Palladium/norbornene catalysis for selective aromatic functionalization via C-H activation

The subject of this PhD thesis is the study of new processes in homogeneous catalysis for the synthesis of selectively substituted compounds containing the biaryl unit. The methodology, discovered in our laboratory, utilizes simple and readily available starting materials to form complex molecular structures under mild conditions. It takes advantage of the catalytic system based on palladium and norbornene. The metal, the strained olefin and an aryl halide work in a cooperative way to build up an arylnorbornylmetallacycle through C--H activation. This key intermediate is able to drive selective transformations on either the aryl or the norbornyl side of the palladacycle. A biaryl unit can be formed by oxidative addition of a second aryl halide on the palladacycle and subsequent Csp2-Csp2 coupling by reductive elimination. The removal of norbornene from the organometallic complex affords a biarylpalladium species. which can close the catalytic cycle in several ways, each leading to different synthetic pathways. In the course of my PhD work various termination steps have been studied.
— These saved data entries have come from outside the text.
(* ===== verification/Bytes.v ===== *)
(** * Bytes and words in memory: loads, stores and byte swaps shared by the
    cryptographic and the storage code. *)
From stdpp Require Import base tactics list numbers.
From Stdlib Require Import ZArith Lia.
From S2P Require Import Prelude.
#[local] Open Scope Z_scope.

Definition bswap32 (x : Z) : Z :=
  Z.lor (Z.lor (Z.shiftl (Z.land x 0xff) 24) (Z.shiftl (Z.land (Z.shiftr x 8) 0xff) 16))
        (Z.lor (Z.shiftl (Z.land (Z.shiftr x 16) 0xff) 8) (Z.land (Z.shiftr x 24) 0xff)).

(** A little-endian load of the four bytes at offset [4 * i]. *)
Definition load32 (l : list Z) (i : nat) : Z :=
  nth (4 * i) l 0 + 2 ^ 8 * nth (4 * i + 1) l 0 + 2 ^ 16 * nth (4 * i + 2) l 0 + 2 ^ 24 * nth (4 * i + 3) l 0.

(** The four bytes of a word in memory (little-endian). *)
Definition store_le32 (x : Z) : list Z :=
  map (fun i => Z.land (Z.shiftr x (8 * Z.of_nat i)) 0xff) (seq 0 4).

Definition word32 (x : Z) : Prop := 0 <= x < 2 ^ 32.

Lemma word32_u32 x : word32 (u32 x).
Proof. apply u32_range. Qed.

Lemma word32_wrap x : word32 (wrap 32 x).
Proof. apply u32_range. Qed.

Lemma word32_high x i : word32 x -> 32 <= i -> Z.testbit x i = false.
Proof. apply word_high. Qed.

Lemma bswap32_bytes x : 0 <= x ->
  bswap32 x = (x mod 256) * 2 ^ 24 + (x / 2 ^ 8 mod 256) * 2 ^ 16 + (x / 2 ^ 16 mod 256) * 2 ^ 8 + x / 2 ^ 24 mod 256.
Proof.
  intros Hx. unfold bswap32. rewrite !land_255, !Z.shiftr_div_pow2, <- Z.lor_assoc by lia.
  assert (Hm : forall y, 0 <= y mod 256 < 256) by (intros; by apply Z.mod_pos_bound).
  pose proof (Hm x). pose proof (Hm (x / 2 ^ 8)). pose proof (Hm (x / 2 ^ 16)). pose proof (Hm (x / 2 ^ 24)).
  rewrite (lor_shiftl_add _ _ 8), (lor_shiftl_add _ _ 16), (lor_shiftl_add _ _ 24) by lia. lia.
Qed.

Definition bytes (l : list Z) : Prop := Forall (fun b => 0 <= b < 256) l.

Lemma bytes_nth l i : bytes l -> 0 <= nth i l 0 < 256.
Proof.
  intros H. destruct (nth_in_or_default i l 0) as [Hi | ->]; [| lia].
  unfold bytes in H. rewrite Forall_forall in H. apply H, Hi.
Qed.

Lemma bytes_take n l : bytes l -> bytes (take n l).
Proof. apply Forall_take. Qed.

Lemma bytes_drop n l : bytes l -> bytes (drop n l).
Proof. apply Forall_drop. Qed.

Lemma list_inserts_0 (l k : list Z) : (length k <= length l)%nat ->
  list_inserts 0 k l = k ++ drop (length k) l.
Proof.
  intros H. apply list_eq. intros i. destruct (decide (i < length k)%nat).
  - rewrite list_lookup_inserts, lookup_app_l by lia. f_equal. lia.
  - rewrite list_lookup_inserts_ge, lookup_app_r, lookup_drop by lia. f_equal. lia.
Qed.

Lemma list_inserts_at (l k : list Z) p : (p + length k <= length l)%nat ->
  list_inserts p k l = take p l ++ k ++ drop (p + length k) l.
Proof.
  intros H. apply list_eq. intros i. destruct (decide (i < p)%nat).
  - rewrite list_lookup_inserts_lt, lookup_app_l, lookup_take_lt by (rewrite ?length_take; lia). done.
  - rewrite lookup_app_r by (rewrite length_take; lia). rewrite length_take, Nat.min_l by lia.
    destruct (decide (i < p + length k)%nat).
    + rewrite list_lookup_inserts, lookup_app_l by lia. done.
    + rewrite list_lookup_inserts_ge, lookup_app_r, lookup_drop by lia. f_equal. lia.
Qed.

(** A byte-swapped word in memory is big-endian. *)
Lemma store_bswap_bytes x : word32 x ->
  store_le32 (bswap32 x) = [x / 2 ^ 24 mod 256; x / 2 ^ 16 mod 256; x / 2 ^ 8 mod 256; x mod 256].
Proof.
  intros [Hx1 Hx2]. rewrite bswap32_bytes by done. unfold store_le32.
  assert (Hm : forall y, 0 <= y mod 256 < 256) by (intros; apply Z.mod_pos_bound; lia).
  pose proof (Hm x). pose proof (Hm (x / 2 ^ 8)). pose proof (Hm (x / 2 ^ 16)). pose proof (Hm (x / 2 ^ 24)).
  generalize dependent (x mod 256). generalize dependent (x / 2 ^ 8 mod 256).
  generalize dependent (x / 2 ^ 16 mod 256). generalize dependent (x / 2 ^ 24 mod 256).
  intros b3 ? b2 ? b1 ? b0 ?. cbn [map seq]. rewrite !land_255, !Z.shiftr_div_pow2 by lia.
  change (8 * Z.of_nat 0) with 0. change (8 * Z.of_nat 1) with 8. change (8 * Z.of_nat 2) with 16.
  change (8 * Z.of_nat 3) with 24. repeat f_equal; Z.div_mod_to_equations; lia.
Qed.

(** Swapping a word given by its bytes. *)
Lemma bswap_of_bytes b0 b1 b2 b3 : 0 <= b0 < 256 -> 0 <= b1 < 256 -> 0 <= b2 < 256 -> 0 <= b3 < 256 ->
  bswap32 (b0 + 2 ^ 8 * b1 + 2 ^ 16 * b2 + 2 ^ 24 * b3) = ((b0 * 256 + b1) * 256 + b2) * 256 + b3.
Proof.
  intros H0 H1 H2 H3. set (x := b0 + _ + _ + _). rewrite bswap32_bytes by (subst x; lia).
  assert (x mod 256 = b0) as -> by (subst x; Z.div_mod_to_equations; lia).
  assert (x / 2 ^ 8 mod 256 = b1) as -> by (subst x; Z.div_mod_to_equations; lia).
  assert (x / 2 ^ 16 mod 256 = b2) as -> by (subst x; Z.div_mod_to_equations; lia).
  assert (x / 2 ^ 24 mod 256 = b3) as -> by (subst x; Z.div_mod_to_equations; lia). lia.
Qed.

(** The bytes of a word. *)
Lemma word_bytes w : word32 w ->
  ((w / 2 ^ 24 mod 256 * 256 + w / 2 ^ 16 mod 256) * 256 + w / 2 ^ 8 mod 256) * 256 + w mod 256 = w.
Proof. intros [H1 H2]. Z.div_mod_to_equations; lia. Qed.

Lemma bytes_of_word b0 b1 b2 b3 : 0 <= b0 < 256 -> 0 <= b1 < 256 -> 0 <= b2 < 256 -> 0 <= b3 < 256 ->
  let x := ((b0 * 256 + b1) * 256 + b2) * 256 + b3 in
  [x / 2 ^ 24 mod 256; x / 2 ^ 16 mod 256; x / 2 ^ 8 mod 256; x mod 256] = [b0; b1; b2; b3].
Proof.
  intros H0 H1 H2 H3 x.
  assert (x / 2 ^ 24 mod 256 = b0) as -> by (subst x; Z.div_mod_to_equations; lia).
  assert (x / 2 ^ 16 mod 256 = b1) as -> by (subst x; Z.div_mod_to_equations; lia).
  assert (x / 2 ^ 8 mod 256 = b2) as -> by (subst x; Z.div_mod_to_equations; lia).
  assert (x mod 256 = b3) as -> by (subst x; Z.div_mod_to_equations; lia). done.
Qed.

(** Bits [k] to [k + 7] are not affected by a reduction modulo [2 ^ 64]. *)
Lemma byte_of_wrap y k : 0 <= k <= 56 -> wrap 64 y / 2 ^ k mod 256 = y / 2 ^ k mod 256.
Proof.
  intros Hk. change 256 with (2 ^ 8). unfold wrap. rewrite <- !Z.shiftr_div_pow2 by lia.
  apply Z.bits_inj'. intros i Hi. destruct (Z.ltb_spec i 8).
  - rewrite !Z.mod_pow2_bits_low, !Z.shiftr_spec, Z.mod_pow2_bits_low by lia. done.
  - by rewrite !Z.mod_pow2_bits_high by lia.
Qed.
Intermolecular couplings have been obtained by C--heteroatom reductive elimination and condensed cyclic structures have been achieved by nucleophilic attack of the biarylpalladium intermediate to a carbonyl group present in the same biaryl fragment. Moreover, a different type of reactivity, that leads to the functionalization of the norbornyl side of the palladacycle with retention of the norbornyl moiety in the final organic product, has been studied. A straightforward and general methodology has thus been developed for the synthesis of dibenzoazepine derivatives. In all cases, target compounds can be of interest for the fine chemicals and pharmaceutical industry.